TASK BRIEF:
Set down the line containing "set (m4 := if _ <? _ then _ else _)." and every line that follows it in the listing below, exactly as written and with nothing added.

RECORDED INFORMATION:

(* ===== verification/FsDataModel.v ===== *)
(** * apps/fs/src/filesystem.cc: block allocation and extents

    Theorems about the data path of [FileSystem]: extentWrite allocates fresh
    blocks from the ring of [Table], copies what a partial write keeps of the old
    blocks and tells the caller where the new bytes go; extentMetaWrite records the
    blocks in the file's meta. *)

From S2P Require Import Prelude BitmapModel HashTableModel TableModel TxModel FileSystemModel.

Module FsData.

Import FileSystem.

(** ** The extents of a file *)

Definition cleared (e : FileMetaTuple) : FileMetaTuple :=
  mkExtent (hashNode e) (indexExtentStartBlock e) 0.
Definition placed (b : Z) (e : FileMetaTuple) : FileMetaTuple := mkExtent (hashNode e) b 1.

Lemma clear_extents_spec fuel l bound i :
  0 <= i -> bound <= zlen l < 2 ^ 63 -> bound - i <= Z.of_nat fuel ->
  exists l', clear_extents fuel l bound i = Done l' /\ zlen l' = zlen l /\
    forall j, zget l' j =
      if decide (i <= j < bound) then cleared <$> zget l j else zget l j.
Proof.
  revert l i. induction fuel as [|fuel IH]; intros l i Hi Hb Hf; cbn.
  - rewrite (proj2 (Z.ltb_ge _ _)) by lia. exists l. split_and!; [done..|].
    intros j. by rewrite decide_False by lia.
  - destruct (Z.ltb_spec i bound) as [Hlt|Hge].
    2:{ exists l. split_and!; [done..|]. intros j. by rewrite decide_False by lia. }
    destruct (zget_is_Some l i) as [e He]; [lia|].
    rewrite (load_in_range _ _ _ He). cbn [obind]. rewrite store_in_range by lia. cbn [obind].
    rewrite wrap_small by (unfold in_width; lia). fold (cleared e).
    destruct (IH (zset l i (cleared e)) (i + 1)) as (l' & -> & Hl & Hj);
      [lia|by rewrite zlen_zset|lia|].
    exists l'. split_and!; [done|by rewrite Hl, zlen_zset|]. intros j. rewrite Hj.
    destruct (decide (j = i)) as [->|Hne].
    + rewrite decide_False, decide_True by lia. rewrite zget_zset_eq, He by lia. done.
    + rewrite zget_zset_ne by done. repeat case_decide; done || lia.
Qed.

Lemma set_extents_spec fuel l fei begin_id i :
  0 <= i <= e_len fei -> 0 <= begin_id -> begin_id + e_len fei <= zlen l < 2 ^ 63 ->
  e_len fei <= zlen (e_tuple fei) -> e_len fei - i <= Z.of_nat fuel ->
  exists l', set_extents fuel l fei begin_id i = Done l' /\ zlen l' = zlen l /\
    forall j, zget l' j =
      if decide (begin_id + i <= j < begin_id + e_len fei)
      then b ← zget (e_tuple fei) (j - begin_id); placed b <$> zget l j
      else zget l j.
Proof.
  revert l i. induction fuel as [|fuel IH]; intros l i Hi Hb Hl Ht Hf; cbn.
  - rewrite (proj2 (Z.ltb_ge _ _)) by lia. exists l. split_and!; [done..|].
    intros j. by rewrite decide_False by lia.
  - destruct (Z.ltb_spec i (e_len fei)) as [Hlt|Hge].
    2:{ exists l. split_and!; [done..|]. intros j. by rewrite decide_False by lia. }
    rewrite wrap_small by (unfold in_width; lia).
    destruct (zget_is_Some (e_tuple fei) i) as [b Eb]; [lia|].
    destruct (zget_is_Some l (i + begin_id)) as [e He]; [lia|].
    rewrite (load_in_range _ _ _ Eb), (load_in_range _ _ _ He). cbn [obind].
    rewrite store_in_range by lia. cbn [obind]. fold (placed b e).
    destruct (IH (zset l (i + begin_id) (placed b e)) (i + 1)) as (l' & -> & Hl' & Hj);
      [lia|lia|by rewrite zlen_zset|done|lia|].
    exists l'. split_and!; [done|by rewrite Hl', zlen_zset|]. intros j. rewrite Hj.
    destruct (decide (j = i + begin_id)) as [->|Hne].
    + rewrite decide_False, decide_True by lia. rewrite zget_zset_eq, He by lia.
      replace (i + begin_id - begin_id) with i by lia. by rewrite Eb.
    + rewrite zget_zset_ne by done. repeat case_decide; done || lia.
Qed.

Definition file_ok (m : FileMeta) : Prop :=
  zlen (tuple m) = MAX_FILE_EXTENT_COUNT /\ 0 <= count m <= MAX_FILE_EXTENT_COUNT /\
  in_width 64 (size m).

(** The block [i] of a file after writing the blocks [fei] from block [first]. *)
Definition extent_after (m : FileMeta) (fei : file_extent_info) (first i : Z)
    : option FileMetaTuple :=
  if decide (first <= i < first + e_len fei) then
    b ← zget (e_tuple fei) (i - first); placed b <$> zget (tuple m) i
  else if decide (0 < count m /\ count m - 1 <= i < first + e_len fei - 1) then
    cleared <$> zget (tuple m) i
  else zget (tuple m) i.

(** A write ends inside the 64 extents of a file. *)
Lemma meta_write_spec m sz offset fei :
  let first := offset / BLOCK_SIZE in
  file_ok m -> 0 < sz -> 0 <= offset -> offset + sz < 2 ^ 64 ->
  0 < e_len fei <= MAX_MESSAGE_BLOCK_COUNT -> e_len fei <= zlen (e_tuple fei) ->
  first + e_len fei <= MAX_FILE_EXTENT_COUNT ->
  exists m', meta_write m sz offset fei = Done m' /\ file_ok m' /\
    size m' = Z.max (size m) (offset + sz) /\
    count m' = Z.max (count m) (first + e_len fei) /\
    timeLastModified m' = Z.max (timeLastModified m) (e_timeLastModified fei) /\
    forall i, zget (tuple m') i = extent_after m fei first i.
Proof.
  intros first (Ht & Hc & Hs) Hsz Ho Hsum He Hte Hfit.
  unfold MAX_FILE_EXTENT_COUNT, MAX_MESSAGE_BLOCK_COUNT in *.
  assert (Hf : 0 <= first) by (unfold first, BLOCK_SIZE; lia).
  unfold meta_write. fold first.
  rewrite (wrap_small 64 (offset + sz)), (wrap_small 64 (first + e_len fei)),
    (wrap_small 64 (first + e_len fei - 1)) by (unfold in_width; lia).
  set (m1 := if _ || _ then _ else _).
  assert (H1 : m1 = set_size m (Z.max (size m) (offset + sz))).
  { unfold m1. destruct (Z.eqb_spec (size m) 0) as [->|]; cbn [orb].
    - f_equal. lia.
    - destruct (Z.ltb_spec ((size m - 1) / BLOCK_SIZE) ((offset + sz - 1) / BLOCK_SIZE)).
      + f_equal. unfold BLOCK_SIZE in *. lia.
      + f_equal. destruct (Z.ltb_spec (size m) (offset + sz)); lia. }
  rewrite H1. clear m1 H1. cbn [tuple set_size count].
  assert (Hclear : exists l1, clear_extents extent_fuel (tuple m) (first + e_len fei - 1)
      (wrap 64 (count m - 1)) = Done l1 /\ zlen l1 = 64 /\
    forall j, zget l1 j =
      if decide (0 < count m /\ count m - 1 <= j < first + e_len fei - 1)
      then cleared <$> zget (tuple m) j else zget (tuple m) j).
  { destruct (decide (count m = 0)) as [E|E].
    - rewrite E. exists (tuple m). split_and!; [|done|].
      + change (wrap 64 (0 - 1)) with (2 ^ 64 - 1). unfold extent_fuel. cbn [clear_extents].
        by rewrite (proj2 (Z.ltb_ge _ _)) by lia.
      + intros j. by rewrite decide_False by lia.
    - rewrite wrap_small by (unfold in_width; lia).
      destruct (clear_extents_spec extent_fuel (tuple m) (first + e_len fei - 1) (count m - 1))
        as (l1 & -> & Hl & Hj); [lia|lia|unfold extent_fuel; lia|].
      exists l1. split_and!; [done|by rewrite Hl|]. intros j. rewrite Hj.
      repeat case_decide; done || lia. }
  destruct Hclear as (l1 & -> & Hl1 & Hj1). cbn [obind].
  set (m3 := if _ <? _ then _ else _).
  assert (H3 : tuple m3 = l1 /\ count m3 = Z.max (count m) (first + e_len fei) /\
    size m3 = Z.max (size m) (offset + sz) /\ timeLastModified m3 = timeLastModified m).
  { unfold m3. cbn. destruct (Z.ltb_spec (count m) (first + e_len fei)); cbn; split_and!; done || lia. }
  destruct H3 as (E3 & Ec3 & Es3 & Et3). rewrite E3.
  destruct (set_extents_spec loop_fuel l1 fei first 0) as (l2 & -> & Hl2 & Hj2);
    [lia|lia|lia|done|unfold loop_fuel; lia|]. cbn [obind].
  eexists. split; [reflexivity|].
  set (m4 := if _ <? _ then _ else _).
  assert (H4 : tuple m4 = l2 /\ count m4 = count m3 /\ size m4 = size m3 /\
    timeLastModified m4 = Z.max (timeLastModified m) (e_timeLastModified fei)).
  { unfold m4. cbn. rewrite Et3.
    destruct (Z.ltb_spec (timeLastModified m) (e_timeLastModified fei)); cbn; split_and!; done || lia. }
  destruct H4 as (E4 & Ec4 & Es4 & Et4). unfold file_ok, MAX_FILE_EXTENT_COUNT.
  rewrite E4, Ec4, Es4, Et4, Ec3, Es3, Hl2, Hl1. unfold in_width in *. split_and!; try done; try lia.
  intros i. rewrite Hj2. unfold extent_after. rewrite Z.add_0_r, Hj1.
  destruct (zget (e_tuple fei) (i - first)), (zget (tuple m) i); cbn; by repeat case_decide.
Qed.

YOUR SOLUTION:
  set (m4 := if _ <? _ then _ else _).
  assert (H4 : tuple m4 = l2 /\ count m4 = count m3 /\ size m4 = size m3 /\
    timeLastModified m4 = Z.max (timeLastModified m) (e_timeLastModified fei)).
  { unfold m4. cbn. rewrite Et3.
    destruct (Z.ltb_spec (timeLastModified m) (e_timeLastModified fei)); cbn; split_and!; done || lia. }
  destruct H4 as (E4 & Ec4 & Es4 & Et4). unfold file_ok, MAX_FILE_EXTENT_COUNT.
  rewrite E4, Ec4, Es4, Et4, Ec3, Es3, Hl2, Hl1. unfold in_width in *. split_and!; try done; try lia.
  intros i. rewrite Hj2. unfold extent_after. rewrite Z.add_0_r, Hj1.
  destruct (zget (e_tuple fei) (i - first)), (zget (tuple m) i); cbn; by repeat case_decide.
Qed.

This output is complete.